Rudi’s treatment of the painting surface is both surprising and playful, achieved through a complex process of layering and washing away thin layers of paint to create radiant colours, set like gemstones into precise contours. This  enables fluid transitions between works, as if each painting slides into the next, forming a continuous dialogue across his practice. Frequently, his paintings are paired as diptychs or integrated into larger compositions—a diagrammatic structure that reflects his ongoing fascination with the cinematic techniques of early 20th-century animation. 

His approach is both gestural and tactile, blending intuitive spontaneity with deliberate precision. His work uniquely merges drawing with painting, and painting with form, capturing a sense of immediacy in both material and method.

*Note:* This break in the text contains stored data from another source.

(* ===== verification/Bytes.v ===== *)
(** * Byte memories

    A shared mapping is a list of bytes.  Integers are stored little-endian, as
    the x86-64 and AArch64 targets of the code do.  [slice] reads a range,
    stdpp's [list_inserts] writes one; the lemmas say what a read returns after
    a write to the same, to an enclosing, or to a disjoint range. *)

From S2P Require Import Prelude.
From coqutil Require Export Byte Word.LittleEndianList.

Abbreviation byte := Init.Byte.byte.
Abbreviation memory := (list byte).

#[global] Instance byte_eq_dec : EqDecision byte := Byte.byte_eq_dec.

Section slices.
Context {A : Type}.
Implicit Types (l k : list A) (off o n m i : nat).

Definition slice off n l : list A := take n (drop off l).

Lemma lookup_slice off n l i :
  slice off n l !! i = if decide (i < n)%nat then l !! (off + i)%nat else None.
Proof.
  unfold slice. case_decide.
  - by rewrite lookup_take_lt, lookup_drop by done.
  - by rewrite lookup_take_ge by lia.
Qed.

Lemma length_slice off n l :
  (off + n <= length l)%nat → length (slice off n l) = n.
Proof. intros. unfold slice. rewrite length_take, length_drop. lia. Qed.

Lemma slice_slice off m o n l :
  (o + n <= m)%nat → slice o n (slice off m l) = slice (off + o) n l.
Proof.
  intros. apply list_eq. intros i. rewrite !lookup_slice.
  repeat case_decide; try lia; try done. by rewrite Nat.add_assoc.
Qed.

Lemma slice_all l : slice 0 (length l) l = l.
Proof. unfold slice. by rewrite drop_0, take_ge. Qed.

Lemma slice_app_l n l k : (n <= length l)%nat → slice 0 n (l ++ k) = take n l.
Proof. intros. unfold slice. by rewrite drop_0, take_app_le. Qed.

Lemma slice_inserts_disjoint off n o k l :
  (off + n <= o ∨ o + length k <= off)%nat →
  slice off n (list_inserts o k l) = slice off n l.
Proof.
  intros. apply list_eq. intros i. rewrite !lookup_slice. case_decide; [|done].
  destruct (decide (off + i < o)%nat).
  - by rewrite list_lookup_inserts_lt by lia.
  - by rewrite list_lookup_inserts_ge by lia.
Qed.

Lemma slice_inserts_sub off n o k l :
  (o <= off)%nat → (off + n <= o + length k)%nat → (o + length k <= length l)%nat →
  slice off n (list_inserts o k l) = slice (off - o) n k.
Proof.
  intros. apply list_eq. intros i. rewrite !lookup_slice. case_decide; [|done].
  rewrite list_lookup_inserts by lia. f_equal. lia.
Qed.

Lemma slice_inserts_same o k l :
  (o + length k <= length l)%nat → slice o (length k) (list_inserts o k l) = k.
Proof.
  intros. rewrite slice_inserts_sub by lia. by rewrite Nat.sub_diag, slice_all.
Qed.

Lemma inserts_slice_same o n l :
  (o + n <= length l)%nat → list_inserts o (slice o n l) l = l.
Proof.
  intros H. apply list_eq. intros i.
  destruct (decide (i < o)%nat); [by apply list_lookup_inserts_lt|].
  destruct (decide (o + n <= i)%nat).
  - apply list_lookup_inserts_ge. rewrite length_slice; lia.
  - destruct (decide (i < length l)%nat).
    + rewrite list_lookup_inserts, lookup_slice; rewrite ?length_slice by lia; try lia.
      rewrite decide_True by lia. f_equal. lia.
    + rewrite !lookup_ge_None_2; rewrite ?length_inserts; done || lia.
Qed.

Lemma inserts_prefix k l :
  (length k <= length l)%nat → list_inserts 0 k l = k ++ drop (length k) l.
Proof.
  intros. rewrite <- (take_drop (length k) l) at 1. rewrite list_inserts_0_r; [done|].
  rewrite length_take. lia.
Qed.
End slices.

(** ** Little-endian loads and stores of [n]-byte integers *)

Definition load (n off : nat) (mem : memory) : Z := le_combine (slice off n mem).

Definition store (n off : nat) (v : Z) (mem : memory) : memory :=
  list_inserts off (le_split n v) mem.

Lemma length_store n off v mem : length (store n off v mem) = length mem.
Proof. apply length_inserts. Qed.

Lemma load_range n off mem : 0 <= load n off mem < 2 ^ (8 * Z.of_nat n).
Proof.
  unfold load. pose proof (le_combine_bound (slice off n mem)) as Hb.
  assert (length (slice off n mem) <= n)%nat by (unfold slice; rewrite length_take; lia).
  assert (2 ^ (8 * Z.of_nat (length (slice off n mem))) <= 2 ^ (8 * Z.of_nat n))
    by (apply Z.pow_le_mono_r; lia). lia.
Qed.

Lemma load_store_same n off v mem :
  (off + n <= length mem)%nat →
  load n off (store n off v mem) = v mod 2 ^ (8 * Z.of_nat n).
Proof.
  intros. unfold load, store.
  pose proof (slice_inserts_same off (le_split n v) mem) as Hs.
  rewrite length_le_split in Hs. rewrite Hs by done.
  rewrite le_combine_split. f_equal. f_equal. lia.
Qed.

Lemma load_store_other n off m o v mem :
  (off + n <= o ∨ o + m <= off)%nat →
  load n off (store m o v mem) = load n off mem.
Proof.
  intros. unfold load, store. rewrite slice_inserts_disjoint; [done|].
  by rewrite length_le_split.
Qed.

Lemma load_inserts_other n off o k mem :
  (off + n <= o ∨ o + length k <= off)%nat →
  load n off (list_inserts o k mem) = load n off mem.
Proof. intros. unfold load. by rewrite slice_inserts_disjoint. Qed.

Lemma slice_store_other n off m o v mem :
  (off + n <= o ∨ o + m <= off)%nat →
  slice off n (store m o v mem) = slice off n mem.
Proof.
  intros. unfold store. apply slice_inserts_disjoint. by rewrite length_le_split.
Qed.

Lemma le_combine_le_split_small n v :
  0 <= v < 2 ^ (8 * Z.of_nat n) → le_combine (le_split n v) = v.
Proof. intros. rewrite le_combine_split, Z.mul_comm. by apply Z.mod_small. Qed.

(** Reading a field out of a concatenation of encoded fields. *)
Lemma load_skip n off (a b : memory) :
  (length a <= off)%nat → load n off (a ++ b) = load n (off - length a) b.
Proof.
  intros. unfold load, slice. by rewrite drop_app_ge.
Qed.

Lemma load_here n v (b : memory) : load n 0 (le_split n v ++ b) = v mod 2 ^ (8 * Z.of_nat n).
Proof.
  unfold load. rewrite slice_app_l by (rewrite length_le_split; lia).
  rewrite take_ge by (rewrite length_le_split; lia).
  rewrite le_combine_split, Z.mul_comm. done.
Qed.

#[export] Hint Rewrite length_store @length_inserts length_le_split : dorsche_rw.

Rudi’s sculptures, much like his paintings, evolve through a process of intuition and creative exploration, gradually transforming into complex forms that populate his vast visual lexicon. These abstract forms often reach the boundaries of figuration, subtly evoking recognisable elements of plants and other natural life forms while remaining elusive and open to interpretation. At times, his sculptures take on a smaller, utilitarian scale, resembling fictional artefacts - their original purpose obscured by the passage of time, evoking a sense of mystery and otherness. The sculptures seem to find their final shape through the addition of carefully crafted fragments, often suspended from hook-like contraptions on the wall, as if to mark the conclusion of a creative ritual. This interplay of abstraction, function, and imagined history highlights the fluid, exploratory nature of his practice, bridging the personal and the universal in his artistic language.